ISE Welcomes Michelle Alvarado on 3/3/2017
Integrated Simulation and Optimization for Decision-Making under Uncertainty with Application to Healthcare
Seminar by Dr. Michelle Alvarado, Visiting Assistant Professor
Department of Industrial and Systems Engineering, Texas A&M University
Friday, March 3rd from 11:30am – 12:30pm
210E Baker Systems, 1971 Neil Avenue
Many real applications require decision-making under uncertainty. These decisions occur at discrete points in time, influence future decisions, and have uncertainties that evolve over time. One such challenging decision-making process is the scheduling of outpatient chemotherapy appointments due to the cyclic nature of the treatment process and uncertainty of the appointment duration, acuity levels, and resource availability. I will present an integrated simulation and optimization methodology for the online scheduling and management of outpatient chemotherapy appointments. A discrete event simulation model of the clinic operations evaluates system performance and a mean-risk stochastic programming model schedules patients and resources. In this novel approach, the simulation and optimization models interact and exchange information leading to solutions that adapt to changes in system data. Data from a Texas oncology clinic was analyzed to populate and verify both the simulation and optimization model. Computational results show that the integrated simulation and optimization approach is preferred to using either methodology alone.

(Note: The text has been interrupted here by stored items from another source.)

(** C5: when the project exists, the polygon is built and the [try] block
    raises, the handler still answers with the territory (identifier,
    geometry, area and centroid) and stores it, the assessment store is
    left as it was, and a lookup of the assessment of this territory, whose
    identifier is new, answers 404. *)
Theorem failed_assessment_keeps_territory_only (env : Env) (st : Store)
    (data : TerritoryCreate) (polygon : Polygon) (e : exn) :
  tc_project_id data ∈ dom (PROJECTS st) ->
  (ring ← index (tc_coordinates data) 0; shapely_Polygon env ring)
    = Ok polygon ->
  ASSESSMENTS st !! uuid_territory env = None ->
  fst (assess env (osm_cache st) (uuid_territory env) (centroid polygon)
         (area polygon * 111320 * 111320) (tc_coordinates data)) = Raise e ->
  exists territory st',
    create_territory env st data = (Ok territory, st') /\
    territory_ident territory = uuid_territory env /\
    coordinates territory = tc_coordinates data /\
    area_sqm territory = area polygon * 111320 * 111320 /\
    centroid_lat territory = pt_y (centroid polygon) /\
    centroid_lon territory = pt_x (centroid polygon) /\
    get_territory st' (uuid_territory env) = Ok territory /\
    ASSESSMENTS st' = ASSESSMENTS st /\
    get_assessment st' (uuid_territory env) =
      Raise (HTTPException 404 "Assessment not found").
Proof.
  intros Hproj Hpoly Hfresh Hraise.
  pose proof (create_territory_outcome env st data polygon Hproj Hpoly) as Hrun.
  cbv zeta in Hrun. rewrite Hraise in Hrun.
  eexists _, _. split; [exact Hrun |].
  repeat split.
  - unfold get_territory. simpl. by rewrite lookup_insert_eq.
  - unfold get_assessment. simpl. by rewrite Hfresh.
Qed.

Lemma efficiency_zero_area (roads : list RoadRecord) (amenities : AmenitySet) :
  calculate_efficiency_score roads 0 amenities = Raise ZeroDivisionError.
Proof.
  unfold calculate_efficiency_score, py_div.
  destruct (Req_dec_T (0 / 1000000) 0) as [_ | H]; [reflexivity | lra].
Qed.

Lemma assess_zero_area (env : Env) (cache : Cache) (tid : string) (c : Point)
    (coords : list (list (list R))) :
  fst (assess env cache tid c 0 coords) = Raise ZeroDivisionError.
Proof.
  unfold assess.
  destruct (get_amenities_in_area (overpass env) cache (pt_y c) (pt_x c) 1000)
    as [amenities cache0].
  cbv zeta. cbn [fst]. by rewrite efficiency_zero_area.
Qed.

(** C7, amended: when the polygon stage succeeds, which includes reading
    the centroid, and the area is 0, the road density raises
    [ZeroDivisionError], no assessment comes out of the [try] block, and
    the handler still answers with the territory, which it has stored,
    leaving the assessments as they were. *)
Theorem zero_area_territory_with_centroid_is_created (env : Env) (st : Store)
    (data : TerritoryCreate) (polygon : Polygon) :
  tc_project_id data ∈ dom (PROJECTS st) ->
  (ring ← index (tc_coordinates data) 0; shapely_Polygon env ring)
    = Ok polygon ->
  area polygon = 0 ->
  (forall roads amenities,
     calculate_efficiency_score roads (area polygon * 111320 * 111320)
       amenities = Raise ZeroDivisionError) /\
  exists territory st',
    create_territory env st data = (Ok territory, st') /\
    area_sqm territory = 0 /\
    TERRITORIES st' !! uuid_territory env = Some territory /\
    get_territory st' (uuid_territory env) = Ok territory /\
    ASSESSMENTS st' = ASSESSMENTS st.
Proof.
  intros Hproj Hpoly Harea.
  pose proof (create_territory_outcome env st data polygon Hproj Hpoly) as Hrun.
  cbv zeta in Hrun.
  assert (Hz : area polygon * 111320 * 111320 = 0) by (rewrite Harea; lra).
  split.
  - intros roads amenities. rewrite Hz. apply efficiency_zero_area.
  - rewrite Hz in Hrun. rewrite assess_zero_area in Hrun.
    eexists _, _. split; [exact Hrun |].
    cbn [area_sqm TERRITORIES ASSESSMENTS].
    split; [reflexivity |].
    unfold get_territory. cbn [TERRITORIES].
    rewrite lookup_insert_eq. repeat split.
Qed.

(** * The theorems on the sample inputs *)

Lemma overall_score_rounds_unrounded_mean_witness :
  1000000 <> 0 /\
  (let amenities :=
     fst (get_amenities_in_area (overpass flat_env) empty_cache
            (pt_y origin) (pt_x origin) 1000) in
   let roads := get_roads_in_polygon (overpass flat_env) [] in
   let safety := calculate_safety_score origin amenities in
   let accessibility := calculate_accessibility_score origin amenities in
   let environmental := calculate_environmental_score amenities in
   exists efficiency a,
     calculate_efficiency_score roads 1000000 amenities = Ok efficiency /\
     fst (assess flat_env empty_cache "t-1" origin 1000000 []) = Ok a /\
     overall_score a =
       py_round ((safety + efficiency + accessibility + environmental) / 4) 2 /\
     safety_score a = py_round safety 2 /\
     efficiency_score a = py_round efficiency 2 /\
     accessibility_score a = py_round accessibility 2 /\
     environmental_score a = py_round environmental 2).
Proof.
  assert (H : 1000000 <> 0) by lra.
  split; [exact H |].
  exact (overall_score_rounds_unrounded_mean flat_env empty_cache "t-1" origin
           1000000 [] H).
Defined.



Lemma get_amenities_in_area_total_and_complete_witness :
  cache_complete empty_cache /\
  (forall amenity, amenity ∈ amenity_types ->
     is_Some (fst (get_amenities_in_area police_down_overpass empty_cache
                     0 0 1000) !! amenity)) /\
  fst (get_amenities_in_area police_down_overpass empty_cache 0 0 1000)
    !! "police" = Some [] /\
  fst (get_amenities_in_area police_down_overpass empty_cache 0 0 1000)
    !! "school" = Some [amenity_at_origin].
Proof.
  split; [exact cache_complete_empty |].
  destruct (get_amenities_in_area_total_and_complete police_down_overpass
              empty_cache 0 0 1000 cache_complete_empty)
    as (_ & _ & Hkeys & _ & Hmiss).
  split; [exact Hkeys |].
  split.
  - apply (Hmiss eq_refl "police").
    apply list_elem_of_In. simpl. tauto.
  - apply (Hmiss eq_refl "school").
    apply list_elem_of_In. simpl. tauto.
Defined.

Lemma zero_distance_scored_as_absent_witness :
  find_closest origin (getitem police_on_centroid "police") = Some 0 /\
  calculate_safety_score origin police_on_centroid =
    calculate_safety_score origin (delete "police" police_on_centroid) /\
  calculate_accessibility_score origin police_on_centroid =
    calculate_accessibility_score origin (delete "police" police_on_centroid).
Proof.
  split; [exact find_closest_at_origin |].
  destruct (zero_distance_scored_as_absent origin police_on_centroid "police"
              find_closest_at_origin) as (_ & _ & Hs & Ha).
  exact (conj Hs Ha).
Defined.

Lemma accessibility_rule_silent_when_nothing_missing_witness :
  40 < 60 /\
  truthy (served_amenities !! "school") = true /\
  truthy (served_amenities !! "hospital") = true /\
  truthy (served_amenities !! "park") = true /\
  generate_recommendations 70 70 40 70 served_amenities = msg_well_developed.
Proof.
  assert (H : 40 < 60) by lra.
  repeat (split; [first [exact H | reflexivity] |]).
  apply (accessibility_rule_silent_when_nothing_missing 70 70 40 70
           served_amenities H eq_refl eq_refl eq_refl); lra.
Defined.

Dr. Michelle Alvarado is a Visiting Assistant Professor in the Department of Industrial and Systems Engineering at Texas A&M University (TAMU). She holds a M. Eng and PhD in Industrial Engineering from TAMU. Her expertise is in simulation and stochastic programming. Dr. Alvarado develops models and algorithms for healthcare decision making under uncertainty. She is currently working on problems involving remote health monitoring diabetes and other chronic diseases. In addition, Dr. Alvarado has ongoing work in the development of a health policy model for reducing hospital readmissions using a penalty-incentive model.